Collection entries:
···

(** The value a woken task finds. *)
Definition told (bits : Z) : Z := Z.lor (Z.lor bits eventUNBLOCKED_DUE_TO_BIT_SET) taskEVENT_LIST_ITEM_VALUE_IN_USE.
Definition is_bits (v : Z) : Prop := 0 <= v < 16777216.
Lemma unblocked_bit bits : is_bits bits -> Z.lor bits eventUNBLOCKED_DUE_TO_BIT_SET = 2 * 2 ^ 24 + bits.
Proof. intros Hb. unfold is_bits in *. rewrite Z.lor_comm. exact (lor_disjoint_add 2 bits 24 ltac:(lia) Hb). Qed.
Lemma told_eq bits : is_bits bits -> told bits = 1 * 2 ^ 31 + (2 * 2 ^ 24 + bits).
Proof.
  intros Hb. unfold told. rewrite (unblocked_bit bits Hb), Z.lor_comm. unfold is_bits in *.
  by rewrite <- (lor_disjoint_add 1 (2 * 2 ^ 24 + bits) 31) by lia.
Qed.
Lemma told_u32 bits : is_bits bits -> is_u32 (Z.lor bits eventUNBLOCKED_DUE_TO_BIT_SET).
Proof. intros Hb. rewrite unblocked_bit by done. unfold is_bits in *. zlia. Qed.
Lemma land_bits v w : is_bits v -> 0 <= w -> is_bits (Z.land v w).
Proof.
  intros Hv Hw. unfold is_bits in *. assert (Hm : Z.land v w = Z.land v w mod 2 ^ 24).
  { rewrite <- land_ones_mod by done. rewrite <- Z.land_assoc, (Z.land_comm w), Z.land_assoc. rewrite land_ones_mod by done.
    by rewrite (Z.mod_small v) by lia. }
  rewrite Hm. apply Z.mod_pos_bound. lia.
Qed.
Lemma lor_bits v w : is_bits v -> is_bits w -> is_bits (Z.lor v w).
Proof.
  unfold is_bits. intros Hv Hw. assert (Hm : Z.lor v w = Z.lor v w mod 2 ^ 24).
  { rewrite <- land_ones_mod, Z.land_lor_distr_l, !land_ones_mod by done. by rewrite !Z.mod_small by lia. }
  rewrite Hm. apply Z.mod_pos_bound. lia.
Qed.
Lemma clear_bits_range v w : is_bits v -> is_bits w -> is_bits (clear_bits v w).
Proof. intros Hv Hw. apply land_bits; [done|]. apply Z.lxor_nonneg. unfold is_bits in *. lia. Qed.
End Views.

(** ** Setting bits *)

(** The bits that the matching ones of the waiting items clear. *)
Fixpoint cleared (bits : Z) (vs : list Z) (acc : Z) : Z :=
  match vs with
  | [] => acc
  | v :: vs => cleared bits vs (if match_found v bits then add_cleared v acc else acc)
  end.

Section Setting.
Context {A : Type} `{HS : StaticsOk} (E : gset Z).
Abbreviation K := (kernel A).
Abbreviation G := (groups A).
Implicit Types (k : K) (V : view) (b c : TCB) (D X : gset Z) (s : G).

Lemma onk_ok {Y} (m : M K Y) s (Q : Y -> G -> Prop) : wp m (gkernel s) (fun y k => Q y (set_gkernel k s)) -> wp (onk m) s Q.
Proof. apply wp_zoom. Qed.
Lemma onk_read {Y} (m : M lstate Y) s (Q : Y -> G -> Prop) :
  wp m (kls (gkernel s)) (fun y l => l = kls (gkernel s) /\ Q y s) -> wp (onk (onl m)) s Q.
Proof.
  intros Hm. apply onk_ok, onl_ok. eapply wp_mono; [exact Hm|]. intros y l [-> HQ].
  assert (set_gkernel (set_kls (kls (gkernel s)) (gkernel s)) s = s) as -> by (destruct s as [k m']; by destruct k). done.
Qed.
Lemma rd_bits_ok s g w (Q : Z -> G -> Prop) : uxEventBits s !! g = Some w -> Q w s -> wp (rd_bits g) s Q.
Proof. intros Hb HQ. apply wp_bind, wp_gets. by eapply wp_of_option. Qed.
Lemma wr_bits_ok s g w v (Q : unit -> G -> Prop) : uxEventBits s !! g = Some w ->
  Q tt (set_uxEventBits (<[g := v]> (uxEventBits s)) s) -> wp (wr_bits g v) s Q.
Proof. intros Hb HQ. apply wp_bind. eapply rd_bits_ok; [exact Hb|]. by apply wp_modify. Qed.

(** From [V] to [V'] the tasks of the items [ys] whose bits are there have been
    woken and told the bits; every other task is where it was. *)
Record released (bits : Z) (ys : list Z) (k k' : K) (V V' : view) : Prop := {
  re_tcbs : tcbs k' = tcbs k;
  re_control : control_same k k';
  re_flags : switching k -> switching k';
  re_woken t b : tcbs k !! t = Some b -> xEventListItem t ∈ ys -> match_found (value V (xEventListItem t)) bits = true ->
    cont V' (xStateListItem t) = pxReadyTasksLists (uxPriority b) /\ cont V' (xEventListItem t) = 0 /\ value V' (xEventListItem t) = told bits;
  re_yield t b c : tcbs k !! t = Some b -> tcbs k !! pxCurrentTCB k = Some c -> xEventListItem t ∈ ys ->
    match_found (value V (xEventListItem t)) bits = true -> uxPriority c < uxPriority b -> switching k';
  re_rest t : is_Some (tcbs k !! t) -> ~ (xEventListItem t ∈ ys) \/ match_found (value V (xEventListItem t)) bits = false -> apart t V V'
}.

Lemma released_done bits k V : released bits [] k k V V.
Proof.
  split; try done.
  - intros t b _ Hx. by apply not_elem_of_nil in Hx.
  - intros t b c _ _ Hx. by apply not_elem_of_nil in Hx.
Qed.

Lemma event_item_inj t u : xEventListItem t = xEventListItem u -> t = u.
Proof. unfold xEventListItem. lia. Qed.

···

**Task item:**
Find the string "rewrite" in the entries above. Copy each line where it occurs.

**Answer to the exercise:**
Proof. intros Hb. unfold is_bits in *. rewrite Z.lor_comm. exact (lor_disjoint_add 2 bits 24 ltac:(lia) Hb). Qed.
  intros Hb. unfold told. rewrite (unblocked_bit bits Hb), Z.lor_comm. unfold is_bits in *.
  by rewrite <- (lor_disjoint_add 1 (2 * 2 ^ 24 + bits) 31) by lia.
Proof. intros Hb. rewrite unblocked_bit by done. unfold is_bits in *. zlia. Qed.
  { rewrite <- land_ones_mod by done. rewrite <- Z.land_assoc, (Z.land_comm w), Z.land_assoc. rewrite land_ones_mod by done.
    by rewrite (Z.mod_small v) by lia. }
  rewrite Hm. apply Z.mod_pos_bound. lia.
  { rewrite <- land_ones_mod, Z.land_lor_distr_l, !land_ones_mod by done. by rewrite !Z.mod_small by lia. }
  rewrite Hm. apply Z.mod_pos_bound. lia.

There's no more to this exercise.